Um robô pode receber o gatilho da contratação e disparar toda a sequência em poucas horas, em vez dos vários dias que isso costuma demorar. O resultado é duplo: o colaborador novo entra com tudo pronto desde o primeiro dia, e o time de RH deixa de ser um centro de operação para voltar a ser o que deveria ser — um centro de gestão de pessoas.
Por onde começar: os 3 “R”s
Diante de tantas possibilidades, a pergunta que aparece sempre é a mesma: por qual processo começar? A regra prática que usamos com nossos clientes é a dos 3 “R”s: Repetitivo, Regrado e Relevante.
- Repetitivo: o processo acontece com alta frequência (diariamente, várias vezes por dia, várias vezes por semana). Quanto mais repetitivo, maior o ganho com a automação.
- Regrado: o processo segue uma lógica clara, com critérios objetivos, sem zonas cinzentas que dependam de julgamento humano. Se for possível desenhar um fluxograma do início ao fim, é um bom candidato.
- Relevante: o processo consome tempo significativo da equipe ou tem custo de erro alto.

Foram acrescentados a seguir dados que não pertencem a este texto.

Lemma register_spec s H t e :
  heap_ok s H -> view s !! t = Some (e, -1) -> tm_num s + 1 < 2 ^ 28 ->
  wp oom (iv_timer_register fl calloc t) s (fun _ s' =>
    (exists H', heap_ok s' H') /\ view s' = <[t := (e, 1)]> (view s) /\ same_rest s s' /\
    tm_num s' = tm_num s + 1 /\ tm_numobjs s' = tm_numobjs s + 1).
Proof.
  intros (d&hw&A&Hhw&Hs&Hd&Hord&Hlink) Hv Hlim.
  destruct (view_lookup _ _ _ _ Hv) as (tm&Ht&<-&Hk). unfold kind in Hk.
  pose proof (hs_num _ _ _ _ _ _ Hs) as Hn. set (n := tm_num s) in *.
  assert (forall i, H i <> Some t) as Hnot.
  { intros i Hi. destruct (hs_indexed _ _ _ _ _ _ Hs _ _ Hi) as (tm'&Htm'&Hix).
    pose proof (heap_st_pos _ _ _ _ _ _ Hs ltac:(by rewrite Hi)). assert (tm = tm') as <- by congruence. lia. }
  unfold iv_timer_register, load_timer. wbind. wprim.
  eapply wp_Ok; [unfold deref; by rewrite Ht|]. destruct (Z.eqb_spec (t_index tm) (-1)); [|lia]. cbn [negb].
  wprim. unfold set_numobjs, set_num. do 3 wprim. tmc. fold n.
  set (s1 := mk_tms _ _ _ _ _ _ _ _ _ _ _).
  assert (tm_timers s1 = tm_timers s) as E1 by done.
  wbind. eapply wp_mono; [apply (iv_timer_get_node_spec fl calloc Hcalloc s1 d hw A H (n + 1));
    [apply Hs|apply Hs|lia|lia|lia]|].
  intros p s2 (ns2&d2&A2&->&Ha2&->). set (s2 := with_nodes s1 ns2 (Z.of_nat d2)).
  destruct (@store_elem fl s2 d2 _ A2 H Ha2 (n + 1) (Some t) ltac:(lia)) as (ns3&He3&Ha3).
  wrun He3. set (s3 := with_nodes s2 ns3 _).
  wrun (set_index_Ok s3 t (n + 1) tm); [exact Ht|]. set (s4 := with_heap s3 _ _). wprim.
  set (H4 := upd_at H (n + 1) (Some t)) in *.
  assert (heap_st fl d2 (Z.max hw (n + 1)) A2 s4 H4) as Hs4.
  { split; [exact Ha3|done|cbn; lia|..].
    - intros i. cbn. unfold H4, upd_at. destruct (decide (i = n + 1)) as [->|]; [split; [done|lia]|].
      rewrite (hs_full _ _ _ _ _ _ Hs). fold n. lia.
    - intros i u. unfold H4, upd_at. destruct (decide (i = n + 1)) as [->|Hi].
      + intros [= <-]. cbn. rewrite lookup_insert_eq. by eexists.
      + intros Hu. cbn. rewrite lookup_insert_ne by (intros ->; by apply (Hnot i)).
        by apply (hs_indexed _ _ _ _ _ _ Hs). }
  assert (forall u, expires_of (tm_timers s4) u = expires_of (tm_timers s) u) as Eex.
  { intros u. unfold expires_of. cbn. destruct (decide (u = t)) as [->|];
      [by rewrite lookup_insert_eq, Ht|by rewrite lookup_insert_ne]. }
  assert (forall j, 1 <= j <= n -> H4 j = H j) as Hold.
  { intros j ?. unfold H4, upd_at. by rewrite decide_False by lia. }
  assert (forall j, n + 1 < j -> H4 j = None) as Hnone.
  { intros j ?. apply (hs_full _ _ _ _ _ _ Hs4). cbn. lia. }
  destruct (pull_up_spec fl calloc d2 (Z.max hw (n + 1)) A2 ltac:(lia) (S (Z.to_nat (tm_num s4))) s4 H4 (n + 1) Hs4)
    as (s5&H5&He5&Hsf&Hcase).
  { cbn. lia. }
  { cbn. lia. }
  { intros j Hj _ a b Hj2 Ea Eb. rewrite !Eex.
    destruct (decide (j <= n)); [|rewrite Hnone in Eb by lia; done].
    assert (1 <= j / 2 <= n) by (Z.to_euclidean_division_equations; lia).
    rewrite Hold in Ea, Eb by lia. by apply (Hord j). }
  { intros j a b _ Ej _ Eb. rewrite Hnone in Eb; [done|]. Z.to_euclidean_division_equations; lia. }
  eapply wp_Ok; [exact He5|]. destruct (sifted_view _ _ _ _ _ _ _ Hs4 Hsf) as (Hv5&Hr5&Hn5&Ho5).
  split_and!.
  - exists H5, d2, (Z.max hw (n + 1)), A2. split_and!; [lia|apply Hsf|..].
    + destruct d2 as [|d2']; [done|]. rewrite Hn5. cbn.
      destruct (decide (n + 1 <= hw)).
      * rewrite Z.max_l in Ha2 by lia.
        rewrite (array_depth_unique _ _ _ _ _ _ _ _ _ (hs_array _ _ _ _ _ _ Hs) Ha2) in Hd. fold n in Hd. lia.
      * destruct Ha2 as (?&_&_&_&Hw). lia.
    + destruct Hcase as [(->&->&Hop)|]; [|done]. intros j a b Hj2 Ea Eb.
      destruct (decide (j = n + 1)) as [->|]; [by apply Hop|].
      destruct (decide (j <= n)); [|rewrite Hnone in Eb by lia; done].
      assert (1 <= j / 2 <= n) by (Z.to_euclidean_division_equations; lia).
      rewrite Hold in Ea, Eb by lia. rewrite !Eex. by apply (Hord j).
    + intros u. eapply sifted_linked; [exact Hs4|exact Hsf|].
      intros tu. cbn. destruct (decide (u = t)) as [->|Hut].
      * rewrite lookup_insert_eq. intros [= <-]. cbn. split; [lia|]. intros _. unfold H4, upd_at. by rewrite decide_True.
      * rewrite lookup_insert_ne by done. intros Hu. destruct (Hlink _ _ Hu) as [? Hl]. split; [done|].
        intros Hi. rewrite Hold; [auto|]. pose proof (heap_st_pos _ _ _ _ _ _ Hs ltac:(by rewrite Hl)). lia.
  - rewrite Hv5. unfold view. cbn. rewrite view_insert. unfold kind. cbn. do 2 f_equal. lia.
  - done.
  - by rewrite Hn5.
  - by rewrite Ho5.
Qed.

(** ** Unregistration *)

(** Dropping a level when the last timer of the upper half goes. *)
Lemma shrink_spec F s d hw A H n :
  hw < 2 ^ 28 -> array fl (tm_nodes s) d hw A H -> tm_depth s = Z.of_nat d -> tm_num s = n ->
  1 <= n <= hw -> match d with O => True | S d' => width d' <= n end ->
  (forall i, n <= i -> H i = None) ->
  wp F (when ((0 <? tm_depth s) && (n =? Z.shiftl 1 (tm_depth s * IV_TIMER_SPLIT_BITS)))
          (iv_timer_radix_tree_remove_level fl)) s (fun _ s' => exists ns' d' hw',
    s' = with_nodes s ns' (Z.of_nat d') /\ array fl ns' d' hw' A H /\ n - 1 <= hw' < 2 ^ 28 /\
    match d' with O => True | S d'' => width d'' <= n - 1 end).
Proof.
  intros Hhw Ha Hd Hn Hn1 Hdn Hnone. rewrite Hd.
  destruct d as [|d'].
  { cbn [Z.of_nat Z.ltb andb when]. eapply wp_Ok; [reflexivity|].
    exists (tm_nodes s), 0%nat, hw. split_and!; try done; try lia. unfold with_nodes. rewrite <-Hd. by destruct s. }
  rewrite (proj2 (Z.ltb_lt 0 (Z.of_nat (S d')))) by lia. cbn [andb].
  replace (Z.shiftl 1 (Z.of_nat (S d') * IV_TIMER_SPLIT_BITS)) with (width d').
  2: { unfold width, IV_TIMER_SPLIT_BITS. rewrite Z.shiftl_mul_pow2 by lia.
       replace (Z.of_nat (S d')) with (Z.of_nat d' + 1) by lia.
       change 128 with (2 ^ 7). rewrite <-Z.pow_mul_r by lia. rewrite Z.mul_comm. lia. }
  destruct (Z.eqb_spec n (width d')) as [E|E]; cbn [when].
  - eapply wp_mono; [apply (remove_level_spec F fl s d' hw A H Ha Hd)|].
    { intros i ?. apply Hnone. lia. }
    intros _ s' (ns'&->&Ha'). exists ns', d', (width d' - 1). split_and!; [done|done|lia| |].
    + destruct (decide (d' <= 3)%nat); [|].
      * lia.
      * destruct Ha as (?&_&_&_&Hw). lia.
    + destruct d' as [|d'']; [done|]. pose proof (width_S d''). pose proof (width_pos d''). lia.
  - eapply wp_Ok; [reflexivity|]. exists (tm_nodes s), (S d'), hw. split_and!; try done; try lia.
    unfold with_nodes. rewrite <-Hd. by destruct s.
Qed.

Automatizar algo que ninguém faz não economiza nada — automatizar algo que custa horas por dia transforma o resultado.
Quando um processo cumpre os três critérios ao mesmo tempo, ele praticamente pede para ser automatizado. E o mais comum é que a empresa não tenha apenas um candidato — tenha cinco, dez, quinze processos esperando pela primeira automação.

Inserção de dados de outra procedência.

(** The monadic operations below leave the depth of the radix tree alone. *)
Definition keeps_depth {A} (m : M timer_state A) : Prop :=
  forall s a s', m s = Ok (a, s') -> tm_depth s' = tm_depth s.
Lemma keeps_depth_bind A B (m : M timer_state A) (f : A -> M timer_state B) :
  keeps_depth m -> (forall a, keeps_depth (f a)) -> keeps_depth (x ← m; f x).
Proof.
  intros Hm Hf s b s' H. destruct (bind_Ok_inv _ _ _ _ _ H) as (a&s1&H1&H2).
  rewrite (Hf _ _ _ _ H2). exact (Hm _ _ _ H1).
Qed.
Lemma keeps_depth_allocate calloc : keeps_depth (iv_timer_allocate_ratnode calloc).
Proof.
  intros s a s'. unfold iv_timer_allocate_ratnode. msimpl.
  destruct (calloc _); [|done]. msimpl. by intros [= _ <-].
Qed.
Lemma keeps_depth_load p : keeps_depth (load_slot p).
Proof.
  intros s a s'. unfold load_slot. msimpl. destruct (tm_nodes s !! p.1); [|done]. msimpl.
  case_decide; [|done]. by intros [= _ <-].
Qed.
Lemma keeps_depth_store p v : keeps_depth (store_slot p v).
Proof.
  intros s a s'. unfold store_slot. msimpl. destruct (tm_nodes s !! p.1); [|done]. msimpl.
  case_decide; [|done]. by intros [= _ <-].
Qed.
Lemma keeps_depth_ret A (a : A) : keeps_depth (mret a).
Proof. by intros s b s' [= _ <-]. Qed.
Lemma keeps_depth_gets A (f : timer_state -> A) : keeps_depth (gets f).
Proof. by intros s b s' [= _ <-]. Qed.
Lemma keeps_depth_deref A (o : option A) : keeps_depth (deref o).
Proof. destruct o; [apply keeps_depth_ret|done]. Qed.
Lemma keeps_depth_shr x n : keeps_depth (c_shr x n).
Proof. unfold c_shr. case_decide; [apply keeps_depth_ret|done]. Qed.
#[local] Hint Resolve keeps_depth_allocate keeps_depth_load keeps_depth_store keeps_depth_ret
  keeps_depth_gets keeps_depth_deref keeps_depth_shr : core.
Ltac keeps := repeat first [solve [eauto] | apply keeps_depth_bind; [solve [eauto]|intros ?]].
Lemma keeps_depth_get_node_loop calloc i index r : keeps_depth (get_node_loop calloc i index r).
Proof.
  revert r. induction i as [|i IH]; intros r; [by intros s a s' [= _ <-]|].
  cbn [get_node_loop]. keeps.
  apply keeps_depth_bind; [|intros ?; keeps]. unfold when. case_match; keeps.
Qed.

(** The tree can hold only [2^28 - 1] timers: asked for element [2^28]
    of a tree of depth 3, [iv_timer_get_node] grows it to depth 4, and from then on
    every call of it, for whatever index, shifts a 32-bit [int] by 35. *)
Theorem iv_timer_get_node_shift_overflow fl calloc s p s' :
  tm_depth s = 3 -> iv_timer_get_node fl calloc timer_limit s = Ok (p, s') ->
  tm_depth s' = 4 /\ forall index, iv_timer_get_node fl calloc index s' = Undef.
Proof.
  intros Hd H. assert (tm_depth s' = 4) as H4.
  { unfold iv_timer_get_node in H. destruct (bind_Ok_inv _ _ _ _ _ H) as (d&s1&[= <- <-]&H1).
    rewrite Hd in H1. destruct (bind_Ok_inv _ _ _ _ _ H1) as (sh&s2&Hsh&H2).
    vm_compute in Hsh. injection Hsh as <- <-. destruct (bind_Ok_inv _ _ _ _ _ H2) as ([]&s3&H3&H5).
    assert (tm_depth s3 = 4) as E3.
    { cbn in H3. destruct (bind_Ok_inv _ _ _ _ _ H3) as ([]&s4&[= <-]&H6).
      unfold get_timer_root, set_timer_root in H6.
      match type of H6 with ?m ?st = _ => enough (keeps_depth m) as K by exact (K _ _ _ H6) end. keeps. }
    rewrite <-E3. unfold get_timer_root in H5. pose proof (keeps_depth_get_node_loop calloc).
    match type of H5 with ?m ?st = _ => enough (keeps_depth m) as K by exact (K _ _ _ H5) end. keeps. }
  split; [done|]. intros index. unfold iv_timer_get_node, c_shr, IV_TIMER_SPLIT_BITS. msimpl.
  rewrite H4. cbn. by rewrite decide_False by lia.
Qed.

Lemma iv_timer_get_node_shift_overflow_witness :
  exists p s', iv_timer_get_node 1 demo_calloc timer_limit
    (mk_tms {[1%positive := {[0 := 1%positive]}]} 3 0 ∅ [] 0 (mk_tsp 0 0) false 0 0 []) = Ok (p, s') /\
  tm_depth s' = 4 /\ forall index, iv_timer_get_node 1 demo_calloc index s' = Undef.
Proof.
  eexists _, _. split; [vm_compute; reflexivity|].
  eapply (iv_timer_get_node_shift_overflow 1 demo_calloc
    (mk_tms {[1%positive := {[0 := 1%positive]}]} 3 0 ∅ [] 0 (mk_tsp 0 0) false 0 0 [])); vm_compute; reflexivity.
Defined.

(** A [timespec] as nanoseconds. *)
Definition ns_of (t : timespec) : Z := tv_sec t * 1000000000 + tv_nsec t.
Definition normal (t : timespec) : Prop := 0 <= tv_nsec t < 1000000000.

(** C31. [to_msec] never makes a poll return early nor more than a millisecond
    late: for a deadline [abs] it returns the time left until then rounded up to
    the next millisecond, 0 when the deadline has passed, one day for anything
    longer, and -1 for no deadline; the result always fits an [int].  The time
    left is counted from the cached time if it is valid and from a new reading of
    the clock otherwise, which it caches.  The deadline and that time are
    normalised, with [tv_nsec] from 0 to 999999999. *)
Theorem to_msec_correct clock_gettime gettimeofday s abs :
  (forall t, abs = Some t -> normal t /\ normal (time_now clock_gettime gettimeofday s)) ->
  exists m s', to_msec clock_gettime gettimeofday abs s = Ok (m, s') /\ -1 <= m <= 86400000 /\
    match abs with
    | None => m = -1 /\ s' = s
    | Some t =>
        let now := time_now clock_gettime gettimeofday s in
        let left := ns_of t - ns_of now in
        tm_time s' = now /\ tm_time_valid s' = true /\
        if decide (left <= 0) then m = 0
        else if decide (left < 86400 * 1000000000) then left <= m * 1000000 < left + 1000000
        else m = 86400000
    end.
Proof.
  intros Ha. unfold to_msec. destruct abs as [t|]; [|by exists (-1), s].
  destruct (Ha t eq_refl) as [Ht Hn]. unfold to_relative.
  destruct (validate_spec clock_gettime gettimeofday s) as (c&r&He).
  set (now := time_now clock_gettime gettimeofday s) in *. clearbody now.
  rewrite bind_assoc. mrun He. set (s1 := mk_tms _ _ _ _ _ _ _ _ _ _ _). rewrite bind_assoc.
  mrun (eq_refl : gets tm_time s1 = Ok (now, s1)).
  unfold normal, ns_of in *. destruct t as [ts tns], now as [ns nns]. cbn in Ht, Hn |- *. cbv zeta.
  destruct (timespec_gt (mk_tsp ts tns) (mk_tsp ns nns)) eqn:Egt.
  - apply timespec_gt_spec in Egt. cbn in Egt.
    set (rel := if tns - nns <? 0 then mk_tsp (ts - ns - 1) (tns - nns + 1000000000) else mk_tsp (ts - ns) (tns - nns)).
    mrun (eq_refl : (mret (Some rel) : M timer_state _) s1 = Ok (Some rel, s1)).
    mrun (@deref_Some timer_state _ rel s1).
    assert (0 <= tv_sec rel /\ 0 <= tv_nsec rel < 1000000000 /\
      tv_sec rel * 1000000000 + tv_nsec rel = ts * 1000000000 + tns - (ns * 1000000000 + nns)) as (?&?&Erel).
    { unfold rel. destruct (Z.ltb_spec (tns - nns) 0); cbn; lia. }
    do 2 eexists; split; [reflexivity|]. rewrite <-Erel. rewrite decide_False by lia.
    destruct (Z.ltb_spec (tv_sec rel) 86400).
    + rewrite decide_True by lia.
      clearbody rel. clear Erel He. generalize dependent rel. intros [a b]. cbn. intros.
      assert (0 <= (b + 999999) / 1000000 <= 1000 /\
        b <= (b + 999999) / 1000000 * 1000000 < b + 1000000) as [??]
        by (Z.to_euclidean_division_equations; lia).
      generalize dependent ((b + 999999) / 1000000). intros q Hq1 Hq2. clear -H H0 H1 Hq1 Hq2.
      split_and!; try done; lia.
    + rewrite decide_False by lia. split_and!; try done; lia.
  - assert (~ (ns < ts \/ (ts = ns /\ nns < tns))) as Hle.
    { intros Hc. apply not_true_iff_false in Egt. apply Egt, timespec_gt_spec. exact Hc. }
    do 2 eexists; split; [reflexivity|]. rewrite decide_True by lia. done.
Qed.

(** The cached time 3 is out of date; the clock says 10 seconds. *)
Lemma to_msec_correct_witness :
  let s := mk_tms ∅ 0 0 ∅ [] 0 (mk_tsp 3 999999999) false 0 0 [] in
  time_now demo_clock demo_timeofday s = mk_tsp 10 0 /\
  exists m s', to_msec demo_clock demo_timeofday (Some (mk_tsp 12 1)) s = Ok (m, s') /\ -1 <= m <= 86400000 /\
    let now := time_now demo_clock demo_timeofday s in
    let left := ns_of (mk_tsp 12 1) - ns_of now in
    tm_time s' = now /\ tm_time_valid s' = true /\
    if decide (left <= 0) then m = 0
    else if decide (left < 86400 * 1000000000) then left <= m * 1000000 < left + 1000000
    else m = 86400000.
Proof.
  intros s. split; [reflexivity|]. apply (to_msec_correct demo_clock demo_timeofday s (Some (mk_tsp 12 1))).
  intros t [= <-]. unfold normal. cbn. lia.
Defined.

O outro ponto que costuma travar empresas no momento da decisão é o medo do projeto longo. “A automação parece complexa, vai levar meses, vai custar caro.” Na prática, automações simples como conciliação bancária ou geração de relatórios podem entrar em operação em 2 a 4 semanas. Os projetos mais ambiciosos, sim, levam mais tempo — mas o ganho de cada automação se acumula a partir do dia em que ela começa a rodar. Não é preciso esperar a empresa toda estar automatizada para colher o primeiro retorno; ele aparece no primeiro processo.
RPA da Next SI para tirar a empresa do operacional
Automatizar processos não é trocar pessoas por robôs. É trocar tempo qualificado gasto em tarefa errada por tempo qualificado gasto em decisão. Os 7 processos descritos neste artigo são apenas a porta de entrada — uma vez que a empresa entende a lógica, novos candidatos aparecem todo mês.